(Stored data)
* * *

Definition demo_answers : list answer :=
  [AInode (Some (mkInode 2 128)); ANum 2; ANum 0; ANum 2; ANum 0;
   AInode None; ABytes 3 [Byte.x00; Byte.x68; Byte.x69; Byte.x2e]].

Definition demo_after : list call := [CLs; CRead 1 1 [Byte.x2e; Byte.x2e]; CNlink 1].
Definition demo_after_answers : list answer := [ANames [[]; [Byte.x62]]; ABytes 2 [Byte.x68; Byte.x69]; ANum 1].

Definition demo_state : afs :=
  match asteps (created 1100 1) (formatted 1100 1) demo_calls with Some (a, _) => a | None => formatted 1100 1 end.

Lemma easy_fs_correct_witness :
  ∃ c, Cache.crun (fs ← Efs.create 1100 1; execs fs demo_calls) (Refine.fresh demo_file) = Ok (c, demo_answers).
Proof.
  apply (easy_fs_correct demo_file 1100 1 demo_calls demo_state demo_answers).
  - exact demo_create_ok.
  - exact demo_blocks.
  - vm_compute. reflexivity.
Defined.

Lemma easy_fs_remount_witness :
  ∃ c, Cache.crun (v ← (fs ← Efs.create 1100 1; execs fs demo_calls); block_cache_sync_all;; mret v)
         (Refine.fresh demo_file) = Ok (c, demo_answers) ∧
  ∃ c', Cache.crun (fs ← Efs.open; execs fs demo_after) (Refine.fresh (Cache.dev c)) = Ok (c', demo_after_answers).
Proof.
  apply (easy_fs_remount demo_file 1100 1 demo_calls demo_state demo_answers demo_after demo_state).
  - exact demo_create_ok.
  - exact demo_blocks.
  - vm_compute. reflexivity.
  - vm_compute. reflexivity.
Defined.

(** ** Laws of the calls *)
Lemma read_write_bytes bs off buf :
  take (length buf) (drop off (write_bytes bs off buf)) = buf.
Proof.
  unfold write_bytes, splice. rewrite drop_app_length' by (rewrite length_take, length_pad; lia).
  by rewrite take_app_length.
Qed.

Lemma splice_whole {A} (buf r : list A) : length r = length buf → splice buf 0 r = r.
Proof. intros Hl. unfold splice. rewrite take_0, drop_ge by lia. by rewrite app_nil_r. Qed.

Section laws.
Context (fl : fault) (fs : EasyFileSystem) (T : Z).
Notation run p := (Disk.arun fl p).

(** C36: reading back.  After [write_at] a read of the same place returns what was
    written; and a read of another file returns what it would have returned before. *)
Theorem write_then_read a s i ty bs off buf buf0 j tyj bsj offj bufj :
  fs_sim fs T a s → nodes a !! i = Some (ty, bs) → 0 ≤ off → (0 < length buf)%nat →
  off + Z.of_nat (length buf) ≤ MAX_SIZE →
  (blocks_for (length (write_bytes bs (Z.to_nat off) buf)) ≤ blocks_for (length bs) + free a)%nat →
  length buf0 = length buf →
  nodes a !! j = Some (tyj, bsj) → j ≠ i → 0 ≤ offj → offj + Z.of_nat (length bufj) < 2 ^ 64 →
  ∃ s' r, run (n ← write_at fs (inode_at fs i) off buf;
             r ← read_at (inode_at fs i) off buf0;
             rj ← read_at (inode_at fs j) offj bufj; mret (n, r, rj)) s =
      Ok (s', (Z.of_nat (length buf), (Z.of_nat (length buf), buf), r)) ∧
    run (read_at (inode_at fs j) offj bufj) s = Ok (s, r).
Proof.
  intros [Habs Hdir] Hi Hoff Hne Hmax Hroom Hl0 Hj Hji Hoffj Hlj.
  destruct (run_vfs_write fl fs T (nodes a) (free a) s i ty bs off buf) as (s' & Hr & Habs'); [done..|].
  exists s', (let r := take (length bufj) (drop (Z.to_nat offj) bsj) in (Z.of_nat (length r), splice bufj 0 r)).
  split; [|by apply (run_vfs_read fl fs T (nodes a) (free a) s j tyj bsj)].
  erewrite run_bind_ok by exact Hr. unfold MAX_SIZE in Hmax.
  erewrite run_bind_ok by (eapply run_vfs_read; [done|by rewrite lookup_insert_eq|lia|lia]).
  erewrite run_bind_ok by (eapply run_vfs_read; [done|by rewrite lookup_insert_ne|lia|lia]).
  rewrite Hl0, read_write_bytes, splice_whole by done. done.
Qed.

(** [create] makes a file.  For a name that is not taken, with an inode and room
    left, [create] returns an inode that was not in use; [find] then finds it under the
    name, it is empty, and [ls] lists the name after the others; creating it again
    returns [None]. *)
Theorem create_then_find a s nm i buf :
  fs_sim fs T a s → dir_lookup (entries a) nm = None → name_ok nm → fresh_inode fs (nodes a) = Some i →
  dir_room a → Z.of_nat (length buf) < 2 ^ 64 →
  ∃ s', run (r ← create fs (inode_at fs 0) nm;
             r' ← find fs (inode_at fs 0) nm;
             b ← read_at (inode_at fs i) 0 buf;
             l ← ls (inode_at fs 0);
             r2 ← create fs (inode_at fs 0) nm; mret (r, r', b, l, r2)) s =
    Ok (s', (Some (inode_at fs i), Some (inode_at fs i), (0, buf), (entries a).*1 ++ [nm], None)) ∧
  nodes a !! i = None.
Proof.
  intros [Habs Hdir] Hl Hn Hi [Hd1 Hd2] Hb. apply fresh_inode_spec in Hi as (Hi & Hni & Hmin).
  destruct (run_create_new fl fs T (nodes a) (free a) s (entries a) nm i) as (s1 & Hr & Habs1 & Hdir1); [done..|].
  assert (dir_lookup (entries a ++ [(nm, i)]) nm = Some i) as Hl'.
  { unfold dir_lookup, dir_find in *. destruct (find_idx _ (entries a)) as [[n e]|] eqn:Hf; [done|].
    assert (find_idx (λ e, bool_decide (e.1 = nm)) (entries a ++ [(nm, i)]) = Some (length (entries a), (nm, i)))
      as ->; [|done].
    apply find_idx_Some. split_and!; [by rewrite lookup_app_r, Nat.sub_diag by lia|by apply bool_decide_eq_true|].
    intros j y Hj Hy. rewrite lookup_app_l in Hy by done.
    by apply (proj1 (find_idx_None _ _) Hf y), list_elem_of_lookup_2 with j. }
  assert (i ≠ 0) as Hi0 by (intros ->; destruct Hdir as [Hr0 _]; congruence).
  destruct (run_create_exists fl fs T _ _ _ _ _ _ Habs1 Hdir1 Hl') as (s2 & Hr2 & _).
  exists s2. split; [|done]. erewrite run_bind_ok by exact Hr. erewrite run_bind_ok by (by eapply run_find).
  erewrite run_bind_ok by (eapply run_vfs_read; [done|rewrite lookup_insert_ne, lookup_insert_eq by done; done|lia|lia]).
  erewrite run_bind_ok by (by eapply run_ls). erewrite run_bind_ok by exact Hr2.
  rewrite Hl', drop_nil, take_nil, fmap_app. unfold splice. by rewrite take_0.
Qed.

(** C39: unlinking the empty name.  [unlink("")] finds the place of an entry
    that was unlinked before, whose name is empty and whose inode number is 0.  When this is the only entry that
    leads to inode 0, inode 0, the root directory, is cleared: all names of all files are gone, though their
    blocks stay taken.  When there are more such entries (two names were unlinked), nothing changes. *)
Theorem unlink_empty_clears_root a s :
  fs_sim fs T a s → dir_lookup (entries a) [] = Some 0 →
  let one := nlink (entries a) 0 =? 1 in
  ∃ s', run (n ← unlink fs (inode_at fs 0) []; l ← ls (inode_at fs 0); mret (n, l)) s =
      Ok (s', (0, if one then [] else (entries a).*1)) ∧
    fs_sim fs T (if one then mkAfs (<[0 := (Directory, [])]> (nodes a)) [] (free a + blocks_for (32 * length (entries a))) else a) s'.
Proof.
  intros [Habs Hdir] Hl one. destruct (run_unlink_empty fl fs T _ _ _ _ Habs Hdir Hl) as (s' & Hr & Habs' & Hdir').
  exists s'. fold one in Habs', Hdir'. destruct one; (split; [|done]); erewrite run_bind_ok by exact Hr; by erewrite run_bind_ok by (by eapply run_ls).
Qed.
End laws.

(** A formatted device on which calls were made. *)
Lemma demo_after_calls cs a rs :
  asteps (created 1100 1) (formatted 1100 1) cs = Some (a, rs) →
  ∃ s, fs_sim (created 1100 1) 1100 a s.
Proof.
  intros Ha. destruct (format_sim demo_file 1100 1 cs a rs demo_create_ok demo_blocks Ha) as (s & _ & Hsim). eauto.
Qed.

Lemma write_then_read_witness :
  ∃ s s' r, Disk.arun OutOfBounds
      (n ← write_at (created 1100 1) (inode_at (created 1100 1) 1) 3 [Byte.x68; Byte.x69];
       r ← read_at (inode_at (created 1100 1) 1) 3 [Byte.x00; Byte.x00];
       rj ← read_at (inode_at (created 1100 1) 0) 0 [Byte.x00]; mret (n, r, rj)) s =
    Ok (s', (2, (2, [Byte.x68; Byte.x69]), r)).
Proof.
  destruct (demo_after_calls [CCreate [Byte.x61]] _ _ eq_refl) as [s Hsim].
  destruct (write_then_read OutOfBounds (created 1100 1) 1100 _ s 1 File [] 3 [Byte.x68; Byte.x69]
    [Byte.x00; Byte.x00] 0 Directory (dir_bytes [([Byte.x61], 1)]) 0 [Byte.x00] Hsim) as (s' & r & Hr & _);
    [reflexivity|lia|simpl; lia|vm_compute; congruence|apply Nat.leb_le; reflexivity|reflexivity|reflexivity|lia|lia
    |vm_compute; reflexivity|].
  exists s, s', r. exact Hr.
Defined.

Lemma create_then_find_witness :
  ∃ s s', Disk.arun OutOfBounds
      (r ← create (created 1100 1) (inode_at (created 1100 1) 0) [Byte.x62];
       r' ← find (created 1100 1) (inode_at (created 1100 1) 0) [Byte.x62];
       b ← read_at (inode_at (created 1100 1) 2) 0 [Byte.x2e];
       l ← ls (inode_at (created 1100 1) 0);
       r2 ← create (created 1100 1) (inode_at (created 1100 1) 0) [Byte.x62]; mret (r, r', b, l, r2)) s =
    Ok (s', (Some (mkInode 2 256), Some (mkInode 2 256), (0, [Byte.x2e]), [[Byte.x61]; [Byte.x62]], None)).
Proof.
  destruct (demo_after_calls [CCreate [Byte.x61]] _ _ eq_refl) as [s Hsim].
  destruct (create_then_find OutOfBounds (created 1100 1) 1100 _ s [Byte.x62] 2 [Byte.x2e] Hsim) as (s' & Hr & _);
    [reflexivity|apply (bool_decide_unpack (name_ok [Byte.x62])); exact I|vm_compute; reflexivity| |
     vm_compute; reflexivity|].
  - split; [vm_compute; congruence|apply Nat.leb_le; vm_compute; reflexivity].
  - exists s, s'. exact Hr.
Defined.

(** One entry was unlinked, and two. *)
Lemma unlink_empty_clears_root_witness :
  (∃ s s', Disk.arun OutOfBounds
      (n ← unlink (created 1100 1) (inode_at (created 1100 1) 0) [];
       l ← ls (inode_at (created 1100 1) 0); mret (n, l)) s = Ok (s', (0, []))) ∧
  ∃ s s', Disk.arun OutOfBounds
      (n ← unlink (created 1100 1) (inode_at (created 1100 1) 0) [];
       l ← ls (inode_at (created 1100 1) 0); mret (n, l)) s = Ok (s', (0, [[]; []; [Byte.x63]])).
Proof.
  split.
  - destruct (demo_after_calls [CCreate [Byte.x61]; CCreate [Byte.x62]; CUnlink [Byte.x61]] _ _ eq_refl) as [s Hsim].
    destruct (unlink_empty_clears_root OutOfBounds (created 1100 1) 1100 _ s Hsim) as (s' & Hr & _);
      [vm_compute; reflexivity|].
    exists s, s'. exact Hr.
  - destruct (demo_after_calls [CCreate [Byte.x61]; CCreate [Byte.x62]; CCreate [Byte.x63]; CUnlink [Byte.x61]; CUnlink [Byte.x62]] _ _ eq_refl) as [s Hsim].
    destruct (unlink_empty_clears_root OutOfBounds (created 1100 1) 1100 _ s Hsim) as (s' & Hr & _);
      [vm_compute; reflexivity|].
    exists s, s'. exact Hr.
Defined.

* * *

Output the lines above between the one holding "AInode None; ABytes" and the one holding "buf 0 r = r.", inclusive, with nothing before or after them.

§ RESULT OF THE EXERCISE
   AInode None; ABytes 3 [Byte.x00; Byte.x68; Byte.x69; Byte.x2e]].

Definition demo_after : list call := [CLs; CRead 1 1 [Byte.x2e; Byte.x2e]; CNlink 1].
Definition demo_after_answers : list answer := [ANames [[]; [Byte.x62]]; ABytes 2 [Byte.x68; Byte.x69]; ANum 1].

Definition demo_state : afs :=
  match asteps (created 1100 1) (formatted 1100 1) demo_calls with Some (a, _) => a | None => formatted 1100 1 end.

Lemma easy_fs_correct_witness :
  ∃ c, Cache.crun (fs ← Efs.create 1100 1; execs fs demo_calls) (Refine.fresh demo_file) = Ok (c, demo_answers).
Proof.
  apply (easy_fs_correct demo_file 1100 1 demo_calls demo_state demo_answers).
  - exact demo_create_ok.
  - exact demo_blocks.
  - vm_compute. reflexivity.
Defined.

Lemma easy_fs_remount_witness :
  ∃ c, Cache.crun (v ← (fs ← Efs.create 1100 1; execs fs demo_calls); block_cache_sync_all;; mret v)
         (Refine.fresh demo_file) = Ok (c, demo_answers) ∧
  ∃ c', Cache.crun (fs ← Efs.open; execs fs demo_after) (Refine.fresh (Cache.dev c)) = Ok (c', demo_after_answers).
Proof.
  apply (easy_fs_remount demo_file 1100 1 demo_calls demo_state demo_answers demo_after demo_state).
  - exact demo_create_ok.
  - exact demo_blocks.
  - vm_compute. reflexivity.
  - vm_compute. reflexivity.
Defined.

(** ** Laws of the calls *)
Lemma read_write_bytes bs off buf :
  take (length buf) (drop off (write_bytes bs off buf)) = buf.
Proof.
  unfold write_bytes, splice. rewrite drop_app_length' by (rewrite length_take, length_pad; lia).
  by rewrite take_app_length.
Qed.

Lemma splice_whole {A} (buf r : list A) : length r = length buf → splice buf 0 r = r.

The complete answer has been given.